- Occupations: Writer; poet; cultural worker;
- Writing career
- Genres: Memoir; poetry;
- Notable work: Bless the Blood

= Walela Nehanda =

American writer

Walela Nehanda is an American writer, poet, and cultural worker from Los Angeles. Their debut book, Bless the Blood: A Cancer Memoir, was published by Kokila in 2024. The book won the 2025 International Literacy Association Young Adult Nonfiction Book Award. Nehanda was included in Out magazine's 2020 Out100 and was selected as a 2024 Disability Futures Fellow.

== Life and work ==
Nehanda was born and is based in Los Angeles. Their early work included spoken word poetry and performance in Los Angeles.

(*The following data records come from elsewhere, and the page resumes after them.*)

(** The IPv4 parser accepts exactly the dotted quads, each with its 32-bit
    value. *)
Theorem parseIpv4_exact (s : string) (n : Z) :
  parseIpv4 s = Some n <-> exists a b c d, octet a /\ octet b /\ octet c /\ octet d /\ s = dotted a b c d /\ n = quad a b c d.
Proof.
  unfold parseIpv4. split.
  - intros Hp. pose proof (join_on_split_on dot_char s) as Hj. destruct (split_on dot_char s) as [|p1 [|p2 [|p3 [|p4 [|]]]]]; try done.
    simpl negb in Hp. apply fmap_Some in Hp as (x & Hx & ->). pose proof (add_octet_parts _ _ _ Hx) as Hall.
    rewrite !Forall_cons in Hall. destruct Hall as ((a & Ha & ->) & (b & Hb & ->) & (c & Hc & ->) & (d & Hd & ->) & _).
    pose proof (fold_octets a b c d Ha Hb Hc Hd) as Hv. rewrite Hx in Hv. simpl in Hv. injection Hv as Hv.
    exists a, b, c, d. split_and!; try done.
  - intros (a & b & c & d & Ha & Hb & Hc & Hd & -> & ->). rewrite split_dotted by (unfold octet in *; lia). by apply fold_octets.
Qed.

Lemma parseIpv4_dotted a b c d : octet a -> octet b -> octet c -> octet d -> parseIpv4 (dotted a b c d) = Some (quad a b c d).
Proof. intros. apply parseIpv4_exact. eauto 10. Qed.

Lemma quad_range a b c d : octet a -> octet b -> octet c -> octet d -> 0 <= quad a b c d < 2 ^ 32.
Proof. unfold octet, quad. lia. Qed.

Lemma parseIpv4_range s n : parseIpv4 s = Some n -> 0 <= n < 2 ^ 32.
Proof. intros (a & b & c & d & ? & ? & ? & ? & _ & ->)%parseIpv4_exact. by apply quad_range. Qed.

(** * IPv6 groups *)

(** Sixteen bits per group, the first group highest. *)
Definition pack_from (acc : Z) (gs : list Z) : Z := foldl (fun acc g => acc * 2 ^ 16 + g) acc gs.
Definition pack (gs : list Z) : Z := pack_from 0 gs.

Definition group_value (g : Z) : Prop := 0 <= g < 2 ^ 16.

Lemma pack_from_shift acc gs : pack_from acc gs = acc * 2 ^ (16 * Z.of_nat (length gs)) + pack gs.
Proof.
  unfold pack. revert acc. induction gs as [|g gs IH]; intros acc; [simpl; lia|]. unfold pack_from in *. cbn [foldl length]. rewrite IH, (IH (0 * 2 ^ 16 + g)).
  replace (16 * Z.of_nat (S (length gs))) with (16 + 16 * Z.of_nat (length gs)) by lia. rewrite Z.pow_add_r by lia. lia.
Qed.

Lemma pack_app gs hs : pack (gs ++ hs) = pack gs * 2 ^ (16 * Z.of_nat (length hs)) + pack hs.
Proof. unfold pack, pack_from. rewrite foldl_app. apply pack_from_shift. Qed.

Lemma pack_zeros k : pack (replicate k 0) = 0.
Proof. induction k as [|k IH]; [done|]. exact IH. Qed.

Lemma pack_range gs : Forall group_value gs -> 0 <= pack gs < 2 ^ (16 * Z.of_nat (length gs)).
Proof.
  intros Hg. induction gs as [|g gs IH] using rev_ind; [done|]. apply Forall_app in Hg as [Hgs [Hg _]%Forall_cons]. specialize (IH Hgs). unfold group_value in Hg.
  rewrite pack_app, length_app. replace (16 * Z.of_nat (length gs + length [g])) with (16 * Z.of_nat (length gs) + 16) by (simpl; lia). rewrite Z.pow_add_r by lia.
  change (2 ^ (16 * Z.of_nat (length [g]))) with 65536. change (pack [g]) with g. change (2 ^ 16) with 65536 in *. lia.
Qed.

Lemma parse_digits_bound radix s : forall acc v, 2 <= radix -> 0 <= acc -> parse_digits radix acc s = Some v ->
  acc * radix ^ Z.of_nat (String.length s) <= v < (acc + 1) * radix ^ Z.of_nat (String.length s).
Proof.
  induction s as [|c s IH]; intros acc v Hr Ha; cbn [parse_digits String.length]; [intros [= <-]; simpl; lia|].
  assert (Hd : forall d, digit_val c = Some d -> 0 <= d) by (unfold digit_val; intros d; repeat case_match; intros; bool_norm; simplify_eq; lia).
  destruct (digit_val c) as [d|]; [|done]. specialize (Hd d eq_refl). destruct (Z.ltb_spec d radix); [|done]. intros Hp%IH; [|done|nia].
  replace (Z.of_nat (S (String.length s))) with (1 + Z.of_nat (String.length s)) by lia. rewrite Z.pow_add_r, Z.pow_1_r by lia.
  assert (0 < radix ^ Z.of_nat (String.length s)) by (apply Z.pow_pos_nonneg; lia). nia.
Qed.

Lemma group_text_value g : group_text g = true -> forall n, parse_nat 16 g = Some n -> group_value n.
Proof.
  unfold group_text. intros Hg n Hn. bool_norm. apply Nat.leb_le in H1. unfold parse_nat in Hn. destruct g as [|c g]; [done|].
  apply parse_digits_bound in Hn; [|lia|lia]. unfold group_value. change (2 ^ 16) with (16 ^ 4).
  pose proof (Z.pow_le_mono_r 16 (Z.of_nat (String.length (String c g))) 4 ltac:(lia) ltac:(lia)). lia.
Qed.

Lemma groups_value l : forall acc v, 0 <= acc -> foldl add_group (Some acc) l = Some v ->
  exists gs, length gs = length l /\ Forall group_value gs /\ v = pack_from acc gs.
Proof.
  induction l as [|g l IH]; intros acc v Ha Hv; [exists []; simpl in *; by simplify_eq|]. cbn [foldl] in Hv. unfold add_group at 2 in Hv. cbn [mbind option_bind] in Hv.
  assert (Hnone : forall l, foldl add_group None l = None) by (intros l'; induction l'; done).
  destruct (group_text g) eqn:Eg; [|by rewrite Hnone in Hv]. destruct (parse_nat 16 g) as [n|] eqn:En; simpl in Hv; [|by rewrite Hnone in Hv].
  pose proof (group_text_value g Eg n En) as Hn. unfold group_value in Hn. rewrite lor_shiftl_add in Hv by lia.
  apply IH in Hv as (gs & Hl & Hf & ->); [|lia]. exists (n :: gs). split; [simpl; lia|]. by split; [constructor|].
Qed.

Lemma groupsToBigInt_range l v : groupsToBigInt l = Some v -> 0 <= v < 2 ^ (16 * Z.of_nat (length l)).
Proof. intros (gs & <- & Hf & ->)%groups_value; [|done]. by apply pack_range. Qed.

Lemma parseIpv6_range s v : parseIpv6 s = Some v -> 0 <= v < 2 ^ 128.
Proof.
  unfold parseIpv6. destruct (includes colon s); [|done]. cbn [negb]. destruct (expand_tail s) as [text|]; [|done]. cbn [mbind option_bind].
  destruct (break_double text) as [[before after]|].
  - case_bool_decide; [done|]. set (h := split_groups (strip_colon before)). set (r := split_groups after).
    destruct (groupsToBigInt h) as [hv|] eqn:Eh; [|done]. destruct (groupsToBigInt r) as [rv|] eqn:Er; [|done]. cbn [mbind option_bind].
    destruct (Nat.leb_spec 8 (length h + length r)); [done|]. intros [= <-].
    apply groupsToBigInt_range in Eh, Er. set (k := Z.of_nat (8 - (length h + length r)) + Z.of_nat (length r)).
    assert (Hk : 2 ^ 128 = 2 ^ (16 * Z.of_nat (length h)) * 2 ^ (16 * k)) by (rewrite <- Z.pow_add_r by lia; f_equal; lia).
    assert (Hr : 2 ^ (16 * Z.of_nat (length r)) <= 2 ^ (16 * k)) by (apply Z.pow_le_mono_r; lia).
    rewrite lor_shiftl_add by lia. rewrite Hk. nia.
  - destruct (groupsToBigInt (split_on colon text)) as [hv|] eqn:Eh; [|done]. simpl. destruct (Nat.eqb_spec (length (split_on colon text)) 8) as [E|]; [|done].
    intros [= <-]. apply groupsToBigInt_range in Eh. by rewrite E in Eh.
Qed.

(** * The text of a group *)

Definition plain_group (g : string) : Prop := g <> EmptyString /\ includes colon g = false /\ includes dot_char g = false.

Definition hex_value (d : Z) : Prop := 0 <= d < 16.

Fixpoint hex_text (ds : list Z) : string := match ds with [] => EmptyString | d :: ds => String (hex_digit d) (hex_text ds) end.

Lemma hex_digit_ok d : hex_value d -> digit_val (hex_digit d) = Some d /\ colon <> hex_digit d /\ dot_char <> hex_digit d.
Proof.
  intros Hd. unfold hex_value in Hd. assert (Hin : In d (Z.of_nat <$> seq 0 16)).
  { apply list_elem_of_In, list_elem_of_fmap. exists (Z.to_nat d). split; [lia|]. apply elem_of_seq. lia. }
  simpl in Hin. repeat destruct Hin as [<-|Hin]; [vm_compute; split_and!; done..|done].
Qed.

Lemma hex_text_ok ds : Forall hex_value ds ->
  includes colon (hex_text ds) = false /\ includes dot_char (hex_text ds) = false /\ all_chars is_hex (hex_text ds) = true /\
  String.length (hex_text ds) = length ds /\ forall acc, parse_digits 16 acc (hex_text ds) = Some (foldl (fun acc d => acc * 16 + d) acc ds).
Proof.
  induction 1 as [|d ds Hd Hds (H1 & H2 & H3 & H4 & H5)]; [done|]. destruct (hex_digit_ok d Hd) as (E & Hc & Hp). unfold hex_value in Hd.
  cbn [hex_text includes all_chars String.length parse_digits length foldl]. unfold is_hex at 1. rewrite E, H1, H2, H3, H4, (proj2 (Z.ltb_lt d 16)) by lia.
  rewrite !bool_decide_eq_false_2 by done. done.
Qed.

Nehanda has written about illness, disability, cancer care, and medical racism for publications including Self and Time. In 2022, Nehanda was a fellow with Zoeglossia. In 2024, the Ford Foundation and Mellon Foundation named Nehanda to the final cohort of Disability Futures Fellows, a program administered by United States Artists.

== Cancer and disability advocacy ==
Nehanda was diagnosed with chronic myeloid leukemia at age 23. They later received a stem cell transplant during the early months of the COVID-19 pandemic. Nehanda has discussed how cancer care, disability, race, gender, and body size shaped their experiences in the United States health care system.

During the early COVID-19 pandemic, Out credited Nehanda with helping obtain supplies for 200 immunocompromised people and encouraging more than 6,000 people to register with the Be the Match bone marrow donor registry.

== Bless the Blood ==
Nehanda's debut book, Bless the Blood: A Cancer Memoir, was published by Kokila, an imprint of Penguin Random House, in 2024. The book combines poetry and prose to recount Nehanda's leukemia diagnosis, treatment, and experiences with medical racism.

Publishers Weekly called the book "a forcefully crafted collection of poetic and narrative storytelling". Kirkus Reviews described it as a memoir about a young Black nonbinary activist confronting cancer and medical racism. School Library Journal recommended the book for teen memoir collections.

In 2025, the International Literacy Association named Bless the Blood the winner of its Young Adult Nonfiction Book Award.

== Bibliography ==
- Bless the Blood: A Cancer Memoir. Kokila, 2024. ISBN 9780593529492.